Sie sagen in Interviews, dass bei der Psychotherapie das Glücklichsein des Patienten im Vordergrund steht. Bei der Seelsorge ist es das Seelenheil. Wenn aber doch Religiosität glücklicher machen kann – warum dann so trennen?
Bonelli: Religion macht nicht immer glücklich. Ich trenne es strikt, weil viel Missbrauch entstehen kann, wenn der Psychiater Seelsorger spielt und seine persönlichen Wertvorstellungen aufdrängt. Es ist übrigens auch ein Unglück, wenn der Seelsorger Psychotherapeut spielen will. Hier sehe ich eine recht unglückliche Entwicklung in der Seelsorgeausbildung.
Was genau ist der Unterschied zwischen Seele und Psyche?
Bonelli: Psyche kommt aus dem Griechischen und heisst Seele. Aber meistens wird es für schnell veränderliche Phänomene der Befindlichkeit gebraucht. Die Seele im Gegensatz dazu ist der Sitz von Entscheidungen und damit von Gut und Böse. Man kann ein glücklicher Verbrecher oder ein unglücklicher Heiliger sein. Aber langfristig macht das gute Leben – das geglückte Leben – glücklich. Tugend besteht darin, dass man nicht immer gleich die Befriedigung haben muss. Triebverzicht nennt das Sigmund Freud.
Religiosität innerhalb von Psychotherapien wird als eine Manipulation angesehen. Ist nicht jede Therapie an sich schon eine Manipulation?
Bonelli: Es war ein Dogma der letzten Jahrzehnte, dass Therapie keine Manipulation sein darf. Und das halte ich auch für richtig. Aber, wie sie sagen, ganz wirkungslos soll Psychotherapie ja nicht sein. Wir Psychotherapeuten halten uns für einen Katalysator, der Prozesse beschleunigt und zur Selbsterkenntnis führt. Aber auch dieses Bild hinkt manchmal. Denn Psychotherapie gibt auch Denkanstösse und öffnet Türen.
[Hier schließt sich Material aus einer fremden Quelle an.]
(* ===== verification/Compaction.v ===== *)
(** Compaction (raft-store/src/leveled_store/leveled_map/compacting_data.rs,
    util.rs, sm_v003/writer_v003.rs, and do_build_snapshot of
    service/src/store/store_inner.rs): merge the frozen levels and the
    persisted table into a new table without tombstones. *)

From stdpp Require Import base orders sorting strings gmap numbers list.
From S2P Require Import Prelude BTree RustStr External ExpireKey MetaTypes Marked Stack MapApi Level.
From S2P Require Import StateMap LeveledMap RotblLib Rotbl.
Local Open Scope N_scope.

Section compaction.
Context {raft : OpenRaft} {sm : StreamMore} {rb : RotblLib} {sl : SerdeLib raft}.

(** ** Comparing and merging table entries *)

Definition rotbl_entry_leb (x y : string * SeqMarked) : bool :=
  bool_decide (key_lt x.1 y.1) || (bool_decide (x.1 = y.1) && sqm_order_leb x.2 y.2).

Definition rotbl_by_key_seq (r1 r2 : Outcome (string * SeqMarked)) : option bool :=
  match r1, r2 with
  | Ok x, Ok y => Some (rotbl_entry_leb x y)
  | _, _ => Some true
  end.

Definition seq_marked_max (a b : SeqMarked) : SeqMarked := if sqm_seq b <? sqm_seq a then a else b.

Definition rotbl_choose_greater (r1 r2 : Outcome (string * SeqMarked)) :
    Outcome (string * SeqMarked) + Outcome (string * SeqMarked) * Outcome (string * SeqMarked) :=
  match r1, r2 with
  | Ok (k1, v1), Ok (k2, v2) =>
      if decide (k1 = k2) then inl (Ok (k1, seq_marked_max v1 v2)) else inr (r1, r2)
  | _, _ => inr (r1, r2)
  end.

(** ** [CompactingData] *)

(** [try_collect]. *)
Fixpoint try_collect {A} (strm : Stream A) : Outcome (list A) :=
  match strm with
  | [] => Ok []
  | item :: strm => x ← item; l ← try_collect strm; Ok (x :: l)
  end.

(** Merge the frozen levels into one and keep the tombstones; [uniq] is the
    identifier of the new level. *)
Definition compact_immutable_in_place (uniq : N) : M ImmutableLevels unit :=
  ls ← get_st;
  match newest ls with
  | None => mret tt
  | Some newest =>
      let data := new_level (imm_level newest) in
      strm ← lift (ro_range (K := ExpireKey) (V := string) ls bounds_full);
      bt ← lift (try_collect strm);
      let data := replace_expire (btree_collect bt) data in
      strm ← lift (ro_range (K := string) (V := bytes) ls bounds_full);
      bt ← lift (try_collect strm);
      let data := replace_kv (btree_collect bt) data in
      put_st {| levels := [immutable_new uniq data] |}
  end.

Definition encode_item {K V} `{!MapKey K, !MapValue K V} (item : Outcome (K * Marked V)) :
    Outcome (string * SeqMarked) :=
  '(k, v) ← item; encode_key_seq_marked k v.

(** [try_filter(is_normal)]: errors pass. *)
Definition keeps_item (item : Outcome (string * SeqMarked)) : bool :=
  match item with Ok (_, v) => sqm_is_normal v | _ => true end.
Definition filter_normal (strm : Stream (string * SeqMarked)) : Stream (string * SeqMarked) :=
  filter (λ item, keeps_item item = true) strm.

Definition compact (ls : ImmutableLevels) (db : option DB) :
    Outcome (SysData * Stream (string * SeqMarked)) :=
  match newest ls with
  | None => Panic
  | Some d =>
      let sd := sys_data (imm_level d) in
      strm ← ro_range (K := ExpireKey) (V := string) ls bounds_full;
      let expire_strm := encode_item (V := string) <$> strm in
      strm ← ro_range (K := string) (V := bytes) ls bounds_full;
      let kv_strm := encode_item (V := bytes) <$> strm in
      let strm := expire_strm ++ kv_strm in
      let merged := kmerge rotbl_by_key_seq ([strm] ++ (inner_range <$> option_list db)) in
      Ok (sd, filter_normal (coalesce rotbl_choose_greater merged))
  end.

(** [Compactor::compact]. *)
Definition compactor_compact (c : Compactor DB) : Outcome (SysData * Stream (string * SeqMarked)) :=
  compact (comp_levels c) (comp_db c).

(** ** Writing a snapshot *)

(** [WriterV003::write_kv_stream]: the writer thread appends the entries it
    receives and flushes at the end of the stream. *)
Definition write_kv_stream (b : RotblBuilder) (strm : Stream (string * SeqMarked)) (d : SysData) :
    Outcome Rotbl :=
  b ← append_kv_stream b strm; db_builder_flush b d.

(** The first step of [do_build_snapshot], under the lock of the state machine:
    freeze the writable level and take the compactor.  Waiting for an earlier
    compactor keeps the lock. *)
Definition snapshot_begin (uniq : N) (chan : nat) (m : LeveledMap DB) :
    LeveledMap DB * Compactor DB :=
  acquire_compactor chan (freeze_writable uniq m).

(** The second step, without the lock: compact, write, and open the table. *)
Definition snapshot_write (c : Compactor DB) (b : RotblBuilder) (path id : string) : Outcome DB :=
  '(d, strm) ← compactor_compact c;
  r ← write_kv_stream b strm d;
  db_new path id r.

(** The last step, under the lock again. *)
Definition snapshot_finish (c : Compactor DB) (db : DB) : M (LeveledMap DB) unit :=
  replace_with_compacted c db.
End compaction.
Ich achte darauf, dass ich in der Therapie die Wertvorstellungen des Patienten hochhalte, auch wenn es nicht die meinen sind. Das heisst nicht, dass man ein verbittertes Weltbild nicht durch ein bisschen Versöhnlichkeit ablindern kann.
Auf der einen Seite schützt Religion vor Suizid, auf der anderen führt ein fanatischer Glaube gerade zu Suizid und Gewalt.
Bonelli: Natürlich gibt es auch die pathologische Religiosität mit Sektenbildung, Abhängigkeiten, Fanatismus und Gewalt. Diese Menschen haben nicht zu viel Glauben, sondern missbrauchen den Glauben, ja pervertieren ihn. Das ist aber nicht eine Sache der Psychopathologie. Ich lehne die These ab, dass die Psychiatrie alle menschlichen Phänomene erklären kann.
Das Interview wurde in evangelischen Wochenmagazin Leben und Glauben veröffentlicht.